1. There is a maximum income for the payroll tax which in 2014 was 117,000. Which means that in your example (making 200k and only paying on 100k), would not save them tax on 100k. They would only have needed to pay on 117k. So they are saving payroll tax on 17k, which isn't worth the trouble.

2. This person has a regular job. Lots of engineers already make more than 117k, so they might already be maxing the payroll tax. In that case, they save nothing.

3. The way that many try to game the system is to try to report that the "reasonable market salary" is low -- which might work if you don't already have a job doing what your 1099 work is.
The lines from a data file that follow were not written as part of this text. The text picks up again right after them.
(** The package of [prepareTransmit], by the streams it initialised. *)
Lemma prepareTransmit_initializes {helpers : Helpers} (receiver : string)
  (data : value) (processComplexTypes : bool) (t t1 : Transport)
  (pack : TransmitPackage) :
  prepareTransmit receiver data processComplexTypes t = (Ok pack, t1) ->
  streamsEnabled (options t) = true ->
  exists streams,
    fst <$> streams
      = (if processComplexTypes then write_streams data else []) /\
    calls t1 = calls t ++ init_calls streams /\
    (transmit_afterSend pack = Some streams \/
     streams = [] /\ transmit_afterSend pack = None) /\
    connector t1 = connector t.
Proof.
  intros Hprep Hon.
  assert (Hconn : connector t1 = connector t).
  { pose proof (frames_prepareTransmit
                  (same (fun t => (options t, connector t, _cid t)))
                  receiver data processComplexTypes t) as Hsame.
    rewrite Hprep in Hsame. unfold same in Hsame. cbn [snd] in Hsame.
    injection Hsame as _ Hc _. exact Hc. }
  cut (exists streams,
         fst <$> streams = (if processComplexTypes then write_streams data else []) /\
         calls t1 = calls t ++ init_calls streams /\
         (transmit_afterSend pack = Some streams \/
          streams = [] /\ transmit_afterSend pack = None)).
  { intros (streams & H1 & H2 & H3). exists streams. auto. }
  clear Hconn. unfold prepareTransmit in Hprep.
  destruct processComplexTypes; cbn [negb] in Hprep.
  2:{ inversion Hprep; subst. exists []. unfold init_calls. simpl. rewrite app_nil_r.
      split; [reflexivity|]. split; [reflexivity|]. right. split; reflexivity. }
  rewrite bind_gets, Hon in Hprep.
  assert (Hmixed :
    (p ← mixed_package data false
           (fun type => [FPacketType Transmit; FName receiver; FDataType type]);
     let '(pack0, streams) := p in
     mret {| transmit_pack := pack0;
             transmit_afterSend := if nonempty streams then Some streams else None |}) t
    = (Ok pack, t1) ->
    exists streams,
      fst <$> streams = write_streams data /\
      calls t1 = calls t ++ init_calls streams /\
      (transmit_afterSend pack = Some streams \/
       streams = [] /\ transmit_afterSend pack = None)).
  { clear Hprep. intros Hrun.
    apply bind_inv in Hrun as ([p0 streams] & t2 & Hpack & Hret).
    apply mixed_package_initializes in Hpack as [Hf Hc]; [|intros _; exact Hon].
    inversion Hret; subst. exists streams. split; [exact Hf|]. split; [exact Hc|].
    destruct streams; simpl; [right; split; reflexivity | left; reflexivity]. }
  destruct data; try (apply Hmixed; exact Hprep); clear Hmixed.
  - apply bind_inv in Hprep as (id & t2 & Hid & Hprep).
    apply bind_inv in Hprep as (frame & t3 & Hframe & Hprep).
    inversion Hprep; subst. unfold lift_result in Hframe. inversion Hframe; subst.
    exists []. unfold init_calls. simpl. rewrite app_nil_r.
    split; [reflexivity|]. split; [|right; split; reflexivity].
    unfold _getNewBinaryContentPacketId in Hid. inversion Hid; subst.
    unfold calls. destruct t; simpl. destruct (MAX_SAFE_INTEGER <? _); reflexivity.
  - destruct (getNewStreamId_quiet (binary w) t) as (streamId & t2 & Hid & Hc & _).
    rewrite (bind_ok _ _ _ _ _ Hid), bind_called in Hprep.
    inversion Hprep; subst. exists [(w, streamId)].
    split; [reflexivity|]. split; [|left; reflexivity].
    rewrite calls_record_calls, Hc. reflexivity.
Qed.

(** The sends of a package, by what the function of the connector does. *)
Lemma silentDirectSendPackage_run (pack : Package) (t : Transport) :
  _silentDirectSendPackage pack t =
    (match snd (attempted_sends (connector t) (package_messages pack)) with
     | None => Ok tt
     | Some e => Throw e
     end,
     record_calls (fst (attempted_sends (connector t) (package_messages pack))) t).
Proof.
  unfold _silentDirectSendPackage, package_messages.
  destruct (binaryFrame pack) as [frame|]; cbn [attempted_sends].
  - pose proof (send_run (TextMessage (head pack)) t) as Htext.
    destruct (connector_send (connector t) (TextMessage (head pack))) as [e|].
    + rewrite (bind_throw _ _ _ _ _ Htext). reflexivity.
    + rewrite (bind_ok _ _ _ _ _ Htext), send_run, connector_record_calls.
      destruct (connector_send (connector t) frame);
        cbn [fst snd]; rewrite record_calls_app; reflexivity.
  - rewrite send_run.
    destruct (connector_send (connector t) (TextMessage (head pack))); reflexivity.
Qed.

(** X16. The order of a transmit. [prepareTransmit] followed by
    [_directSendPackage], which is what [transmit] does on an open
    transport without batching, on a transport with streams enabled:
    first every write stream of the payload is bound to its identifier by
    [_init], in the order of the payload (none without complex types), and
    nothing else is called; then the text message is handed to [send], then
    the binary frame if the package has one. When these calls of [send]
    return, [_onTransmitted] is called on each of the streams, in the same
    order, and the call returns. When one of them throws,
    [_directSendPackage] throws that error at once: what follows is not
    sent and [_onTransmitted] is called on no stream. *)
Theorem transmit_order {helpers : Helpers} (receiver : string) (data : value)
  (processComplexTypes : bool) (t t1 : Transport) (pack : TransmitPackage) :
  prepareTransmit receiver data processComplexTypes t = (Ok pack, t1) ->
  streamsEnabled (options t) = true ->
  exists streams,
    fst <$> streams = (if processComplexTypes then write_streams data else []) /\
    calls t1 = calls t ++ init_calls streams /\
    let sends := attempted_sends (connector t) (package_messages (transmit_pack pack)) in
    _directSendPackage pack t1
    = match snd sends with
      | None => (Ok tt, record_calls (fst sends ++ transmitted_calls streams) t1)
      | Some e => (Throw e, record_calls (fst sends) t1)
      end.
Proof.
  intros Hprep Hon.
  destruct (prepareTransmit_initializes receiver data processComplexTypes t t1 pack
              Hprep Hon) as (streams & Hf & Hc & Hhook & Hconn).
  exists streams. split; [exact Hf|]. split; [exact Hc|]. intros sends.
  unfold _directSendPackage.
  pose proof (silentDirectSendPackage_run (transmit_pack pack) t1) as Hsent.
  rewrite Hconn in Hsent. fold sends in Hsent.
  destruct (snd sends) as [e|].
  - rewrite (bind_throw _ _ _ _ _ Hsent). reflexivity.
  - rewrite (bind_ok _ _ _ _ _ Hsent).
    destruct Hhook as [-> | [-> ->]].
    + rewrite onTransmitted_all_run, record_calls_app. reflexivity.
    + unfold transmitted_calls. rewrite fmap_nil, app_nil_r. reflexivity.
Qed.

Lemma transmit_order_witness :
  let w := {| binary := false; label := 0 |} in
  let t := new_Transport quiet_connector DEFAULT_OPTIONS true in
  let data := VArray [VWriteStream w; VArrayBuffer [xaa]] in
  let pack :=
    {| transmit_pack :=
         {| head := [FPacketType Transmit; FName "r";
                     FDataType JSONWithStreamsAndBinaries;
                     FJson (VArray [VObject [("_s", VNumber 1)];
                                    VObject [("_b", VNumber 0)]]);
                     FNumber 0];
            binaryFrame := Some (BinaryContentMessage 0 [[xaa]]) |};
       transmit_afterSend := Some [(w, 1)] |} in
  let t1 := snd (prepareTransmit (helpers := spec_helpers) "r" data true t) in
  exists streams,
    fst <$> streams = [w] /\
    calls t1 = calls t ++ init_calls streams /\
    _directSendPackage pack t1
    = (Ok tt,
       record_calls
         ([Called_send (TextMessage (head (transmit_pack pack)));
           Called_send (BinaryContentMessage 0 [[xaa]])]
          ++ transmitted_calls streams) t1).
Proof.
  intros w t data pack t1.
  destruct (transmit_order (helpers := spec_helpers) "r" data true t t1 pack
              eq_refl eq_refl)
    as (streams & Hf & Hc & Hrun).
  exists streams. split; [exact Hf|]. split; [exact Hc | exact Hrun].
Defined.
If you do, you might have a hard time explaining that to the IRS. If you only do 1099 work, you can site labor statistics (and the median might be in your favor).

The whole SCorp thing that you see recommended works best if you

1. Make near or more than the payroll max (117k)

2. Live in an area of the US where the median developer salary is low, say 50k.

3. Do not have a long salary history of making a lot more than that in that area.

In that case, you save the payroll tax on 117k-50k. Even if you make 200k, you only save the tax on 117k-50k.

I am not an accountant, and this is not accounting advice.

1 comments

Thanks for pointing out those issues, especially given my example.

One thing upon further thought on the 117k. Self employment and W2 in an Scorp involve paying both the employee portion and the employer portion. ~15%. The 117k limit applies only to the employee side and only to social security (not medicare/OADI).

Beyond payroll taxes, it is possible that the Scorp might be able to have some income below the additional ordinary income on tax rates. (Mostly on true if the Scorp can keep its income below 34% rate (at the ordinary income rate ~ 28% at 90-180k)

I am not an accountant, and this is not accounting advice.

Self employment tax (the equivalent of the employer side in W2 work) does max out at 117k.

It's complex, and I think that someone doing sidework would not benefit enough from an scorp to make it worth it. Someone doing it fulltime that makes a lot and can claim low normal wages should look into it.